How many lines in the data below contain the word "writes"? State only the number.
-- Data provided follows --
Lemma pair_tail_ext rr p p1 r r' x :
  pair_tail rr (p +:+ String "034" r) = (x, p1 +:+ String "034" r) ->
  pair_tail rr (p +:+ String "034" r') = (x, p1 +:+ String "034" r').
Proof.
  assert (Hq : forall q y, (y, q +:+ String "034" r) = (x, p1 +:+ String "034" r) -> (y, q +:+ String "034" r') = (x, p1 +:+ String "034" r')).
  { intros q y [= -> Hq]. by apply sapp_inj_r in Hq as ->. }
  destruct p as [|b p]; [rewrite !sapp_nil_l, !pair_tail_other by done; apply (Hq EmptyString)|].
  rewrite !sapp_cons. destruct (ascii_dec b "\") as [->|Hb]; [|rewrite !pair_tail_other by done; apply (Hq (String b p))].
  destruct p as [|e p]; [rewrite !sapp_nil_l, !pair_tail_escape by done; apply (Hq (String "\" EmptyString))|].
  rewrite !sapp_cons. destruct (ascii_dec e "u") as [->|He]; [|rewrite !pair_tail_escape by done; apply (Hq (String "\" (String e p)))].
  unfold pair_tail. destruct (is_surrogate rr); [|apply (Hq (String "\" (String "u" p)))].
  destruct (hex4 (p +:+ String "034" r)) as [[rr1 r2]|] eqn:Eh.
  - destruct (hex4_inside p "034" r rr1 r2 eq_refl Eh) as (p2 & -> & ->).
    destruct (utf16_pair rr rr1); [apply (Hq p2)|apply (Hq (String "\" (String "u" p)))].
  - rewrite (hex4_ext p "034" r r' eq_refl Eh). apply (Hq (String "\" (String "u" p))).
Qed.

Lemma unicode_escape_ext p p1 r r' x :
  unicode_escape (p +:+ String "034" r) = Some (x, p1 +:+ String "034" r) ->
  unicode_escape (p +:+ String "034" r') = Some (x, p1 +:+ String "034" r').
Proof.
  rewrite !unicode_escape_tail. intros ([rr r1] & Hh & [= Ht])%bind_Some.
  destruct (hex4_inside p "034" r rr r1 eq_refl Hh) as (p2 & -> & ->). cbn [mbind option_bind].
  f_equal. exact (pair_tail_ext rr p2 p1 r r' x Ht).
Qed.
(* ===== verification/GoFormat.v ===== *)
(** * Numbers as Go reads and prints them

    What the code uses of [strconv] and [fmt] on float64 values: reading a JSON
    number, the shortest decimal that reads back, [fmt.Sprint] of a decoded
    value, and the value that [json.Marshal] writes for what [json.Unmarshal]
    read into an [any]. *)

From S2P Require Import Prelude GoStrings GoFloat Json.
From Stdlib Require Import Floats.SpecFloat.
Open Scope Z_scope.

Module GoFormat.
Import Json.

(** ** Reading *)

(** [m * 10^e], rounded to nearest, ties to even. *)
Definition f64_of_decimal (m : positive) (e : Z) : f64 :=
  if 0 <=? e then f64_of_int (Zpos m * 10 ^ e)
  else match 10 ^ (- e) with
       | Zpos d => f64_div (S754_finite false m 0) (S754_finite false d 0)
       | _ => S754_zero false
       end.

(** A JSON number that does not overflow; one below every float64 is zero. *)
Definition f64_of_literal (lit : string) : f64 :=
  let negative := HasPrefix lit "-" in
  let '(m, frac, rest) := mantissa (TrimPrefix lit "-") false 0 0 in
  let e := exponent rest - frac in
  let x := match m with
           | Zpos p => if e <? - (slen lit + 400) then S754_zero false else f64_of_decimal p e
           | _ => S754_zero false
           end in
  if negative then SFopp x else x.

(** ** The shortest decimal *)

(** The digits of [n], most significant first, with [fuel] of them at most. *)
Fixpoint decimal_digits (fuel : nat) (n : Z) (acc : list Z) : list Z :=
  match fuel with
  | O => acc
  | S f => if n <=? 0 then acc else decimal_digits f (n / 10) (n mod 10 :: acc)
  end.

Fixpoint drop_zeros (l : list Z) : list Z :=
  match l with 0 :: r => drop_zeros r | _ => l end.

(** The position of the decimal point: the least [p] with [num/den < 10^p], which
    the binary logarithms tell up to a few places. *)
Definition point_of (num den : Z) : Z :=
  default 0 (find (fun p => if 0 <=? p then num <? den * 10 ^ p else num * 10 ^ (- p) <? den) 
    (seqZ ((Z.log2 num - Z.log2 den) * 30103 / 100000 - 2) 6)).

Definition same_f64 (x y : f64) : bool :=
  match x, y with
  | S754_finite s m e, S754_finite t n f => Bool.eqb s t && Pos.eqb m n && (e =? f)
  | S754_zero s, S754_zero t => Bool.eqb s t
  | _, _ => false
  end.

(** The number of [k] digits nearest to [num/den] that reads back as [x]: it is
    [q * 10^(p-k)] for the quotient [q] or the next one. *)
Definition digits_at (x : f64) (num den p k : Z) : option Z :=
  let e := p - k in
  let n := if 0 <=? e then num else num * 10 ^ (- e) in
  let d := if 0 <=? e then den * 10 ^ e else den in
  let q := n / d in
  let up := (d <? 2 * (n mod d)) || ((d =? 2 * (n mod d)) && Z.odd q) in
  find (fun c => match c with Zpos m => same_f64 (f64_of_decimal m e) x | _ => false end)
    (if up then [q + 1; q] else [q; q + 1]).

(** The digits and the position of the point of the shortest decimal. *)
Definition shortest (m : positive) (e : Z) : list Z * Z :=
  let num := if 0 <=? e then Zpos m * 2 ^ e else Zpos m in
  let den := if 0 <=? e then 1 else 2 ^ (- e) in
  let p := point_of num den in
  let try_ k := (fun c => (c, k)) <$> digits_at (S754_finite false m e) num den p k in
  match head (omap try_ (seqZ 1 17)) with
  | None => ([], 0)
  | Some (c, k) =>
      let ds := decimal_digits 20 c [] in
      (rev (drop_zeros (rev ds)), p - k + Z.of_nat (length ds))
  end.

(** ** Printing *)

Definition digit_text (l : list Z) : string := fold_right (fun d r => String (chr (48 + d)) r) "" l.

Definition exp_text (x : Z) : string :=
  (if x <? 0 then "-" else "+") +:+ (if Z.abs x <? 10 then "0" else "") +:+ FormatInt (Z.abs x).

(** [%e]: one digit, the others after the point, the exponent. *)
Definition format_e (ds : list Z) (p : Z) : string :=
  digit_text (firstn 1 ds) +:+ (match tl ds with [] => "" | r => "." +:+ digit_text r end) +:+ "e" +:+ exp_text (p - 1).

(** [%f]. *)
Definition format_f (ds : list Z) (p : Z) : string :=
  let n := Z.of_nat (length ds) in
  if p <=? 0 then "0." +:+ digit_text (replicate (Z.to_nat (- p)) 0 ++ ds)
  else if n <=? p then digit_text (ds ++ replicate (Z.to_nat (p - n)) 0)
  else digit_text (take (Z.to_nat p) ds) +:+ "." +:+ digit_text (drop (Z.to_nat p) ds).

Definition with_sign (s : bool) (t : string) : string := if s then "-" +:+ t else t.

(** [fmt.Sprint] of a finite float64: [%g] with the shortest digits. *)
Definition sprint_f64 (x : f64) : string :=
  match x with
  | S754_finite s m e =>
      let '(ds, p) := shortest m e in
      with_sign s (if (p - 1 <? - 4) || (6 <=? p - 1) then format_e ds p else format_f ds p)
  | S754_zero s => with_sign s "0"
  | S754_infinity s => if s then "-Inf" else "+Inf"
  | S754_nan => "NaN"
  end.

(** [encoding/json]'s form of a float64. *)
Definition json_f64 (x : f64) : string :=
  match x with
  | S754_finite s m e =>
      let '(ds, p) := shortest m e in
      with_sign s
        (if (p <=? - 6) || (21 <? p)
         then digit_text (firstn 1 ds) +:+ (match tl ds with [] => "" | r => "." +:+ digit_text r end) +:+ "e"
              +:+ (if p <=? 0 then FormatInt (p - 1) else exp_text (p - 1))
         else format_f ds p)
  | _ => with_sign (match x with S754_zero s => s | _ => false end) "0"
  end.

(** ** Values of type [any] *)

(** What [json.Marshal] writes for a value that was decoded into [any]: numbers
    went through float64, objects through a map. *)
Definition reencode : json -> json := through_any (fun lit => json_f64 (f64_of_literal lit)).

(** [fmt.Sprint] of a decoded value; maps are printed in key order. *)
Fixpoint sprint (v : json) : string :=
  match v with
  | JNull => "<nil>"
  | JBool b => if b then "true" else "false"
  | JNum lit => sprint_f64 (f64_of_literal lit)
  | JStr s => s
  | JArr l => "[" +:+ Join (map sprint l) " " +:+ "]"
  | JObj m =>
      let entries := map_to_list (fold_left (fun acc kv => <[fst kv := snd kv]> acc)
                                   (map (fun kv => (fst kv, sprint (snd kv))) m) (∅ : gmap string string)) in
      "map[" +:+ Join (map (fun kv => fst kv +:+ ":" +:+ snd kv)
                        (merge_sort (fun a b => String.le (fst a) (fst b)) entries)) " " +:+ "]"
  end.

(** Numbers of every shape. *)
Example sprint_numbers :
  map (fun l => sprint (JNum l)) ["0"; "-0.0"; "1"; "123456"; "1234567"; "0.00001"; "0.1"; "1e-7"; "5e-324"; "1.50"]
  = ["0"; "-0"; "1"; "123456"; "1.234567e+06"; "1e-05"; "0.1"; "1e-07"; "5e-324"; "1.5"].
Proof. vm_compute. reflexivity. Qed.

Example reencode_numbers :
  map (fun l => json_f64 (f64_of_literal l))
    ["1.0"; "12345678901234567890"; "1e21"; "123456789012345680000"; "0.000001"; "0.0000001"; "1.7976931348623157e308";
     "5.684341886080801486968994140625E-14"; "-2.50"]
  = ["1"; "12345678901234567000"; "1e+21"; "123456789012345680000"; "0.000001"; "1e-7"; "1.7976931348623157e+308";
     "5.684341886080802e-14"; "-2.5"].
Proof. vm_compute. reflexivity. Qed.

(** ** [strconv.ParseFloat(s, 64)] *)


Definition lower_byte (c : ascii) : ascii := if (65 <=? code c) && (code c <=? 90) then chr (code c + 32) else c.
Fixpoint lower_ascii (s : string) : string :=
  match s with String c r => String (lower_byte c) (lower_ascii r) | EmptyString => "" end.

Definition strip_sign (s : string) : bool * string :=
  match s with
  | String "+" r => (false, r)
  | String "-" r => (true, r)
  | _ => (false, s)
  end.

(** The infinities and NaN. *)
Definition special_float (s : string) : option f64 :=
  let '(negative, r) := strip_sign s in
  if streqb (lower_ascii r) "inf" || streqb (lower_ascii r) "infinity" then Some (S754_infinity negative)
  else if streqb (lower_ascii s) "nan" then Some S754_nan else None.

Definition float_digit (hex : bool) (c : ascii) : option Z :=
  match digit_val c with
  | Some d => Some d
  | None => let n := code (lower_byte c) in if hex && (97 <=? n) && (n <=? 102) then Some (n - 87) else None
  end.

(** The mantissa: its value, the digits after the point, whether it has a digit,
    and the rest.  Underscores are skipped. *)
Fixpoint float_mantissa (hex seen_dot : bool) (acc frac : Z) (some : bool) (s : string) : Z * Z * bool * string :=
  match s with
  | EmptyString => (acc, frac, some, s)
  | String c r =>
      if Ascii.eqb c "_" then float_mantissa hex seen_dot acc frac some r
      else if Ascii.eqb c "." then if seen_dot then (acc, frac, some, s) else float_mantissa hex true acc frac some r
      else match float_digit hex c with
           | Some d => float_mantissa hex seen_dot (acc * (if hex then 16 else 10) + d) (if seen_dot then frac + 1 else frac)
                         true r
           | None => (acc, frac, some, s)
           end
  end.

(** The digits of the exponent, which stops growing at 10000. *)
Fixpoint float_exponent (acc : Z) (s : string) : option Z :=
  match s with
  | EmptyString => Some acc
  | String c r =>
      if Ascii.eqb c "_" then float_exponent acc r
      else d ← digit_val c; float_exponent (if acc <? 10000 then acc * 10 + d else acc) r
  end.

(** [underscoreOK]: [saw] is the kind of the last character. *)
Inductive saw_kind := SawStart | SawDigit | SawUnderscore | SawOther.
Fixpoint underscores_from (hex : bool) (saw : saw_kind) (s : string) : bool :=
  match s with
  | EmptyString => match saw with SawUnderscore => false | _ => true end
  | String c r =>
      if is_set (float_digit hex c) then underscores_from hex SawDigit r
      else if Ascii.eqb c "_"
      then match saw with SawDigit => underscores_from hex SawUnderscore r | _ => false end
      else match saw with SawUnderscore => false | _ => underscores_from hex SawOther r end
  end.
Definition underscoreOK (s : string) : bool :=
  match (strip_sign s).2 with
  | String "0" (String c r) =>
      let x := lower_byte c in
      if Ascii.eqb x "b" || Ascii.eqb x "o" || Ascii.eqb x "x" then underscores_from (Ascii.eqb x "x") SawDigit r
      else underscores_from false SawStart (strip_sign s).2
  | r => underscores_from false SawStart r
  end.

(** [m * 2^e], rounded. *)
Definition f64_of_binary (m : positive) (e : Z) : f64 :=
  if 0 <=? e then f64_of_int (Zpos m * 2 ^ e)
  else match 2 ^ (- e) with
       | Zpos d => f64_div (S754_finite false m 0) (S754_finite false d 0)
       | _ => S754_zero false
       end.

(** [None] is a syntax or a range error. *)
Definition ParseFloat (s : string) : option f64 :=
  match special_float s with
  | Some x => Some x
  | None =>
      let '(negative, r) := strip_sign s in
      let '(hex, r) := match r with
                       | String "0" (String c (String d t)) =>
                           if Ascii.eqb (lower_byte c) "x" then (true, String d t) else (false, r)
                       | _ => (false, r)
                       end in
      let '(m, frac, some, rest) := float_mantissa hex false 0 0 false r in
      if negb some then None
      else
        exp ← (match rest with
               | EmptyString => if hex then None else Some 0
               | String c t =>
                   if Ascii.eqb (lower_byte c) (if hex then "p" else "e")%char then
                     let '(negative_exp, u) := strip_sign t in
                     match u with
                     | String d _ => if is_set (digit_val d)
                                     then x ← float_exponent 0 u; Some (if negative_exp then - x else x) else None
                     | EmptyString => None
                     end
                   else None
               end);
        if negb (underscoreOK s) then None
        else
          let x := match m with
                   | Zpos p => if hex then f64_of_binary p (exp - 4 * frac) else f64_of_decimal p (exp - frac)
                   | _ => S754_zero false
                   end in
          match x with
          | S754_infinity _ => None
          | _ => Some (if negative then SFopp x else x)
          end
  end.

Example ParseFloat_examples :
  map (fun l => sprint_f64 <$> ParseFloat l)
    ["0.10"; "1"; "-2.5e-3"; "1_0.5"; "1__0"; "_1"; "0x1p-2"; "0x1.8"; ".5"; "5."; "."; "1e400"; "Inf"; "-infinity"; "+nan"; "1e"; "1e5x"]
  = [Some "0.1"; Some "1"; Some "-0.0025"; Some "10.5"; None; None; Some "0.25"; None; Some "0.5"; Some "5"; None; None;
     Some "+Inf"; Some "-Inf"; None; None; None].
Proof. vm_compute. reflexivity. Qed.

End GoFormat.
-- Data provided concluded --
» Exercise response: 2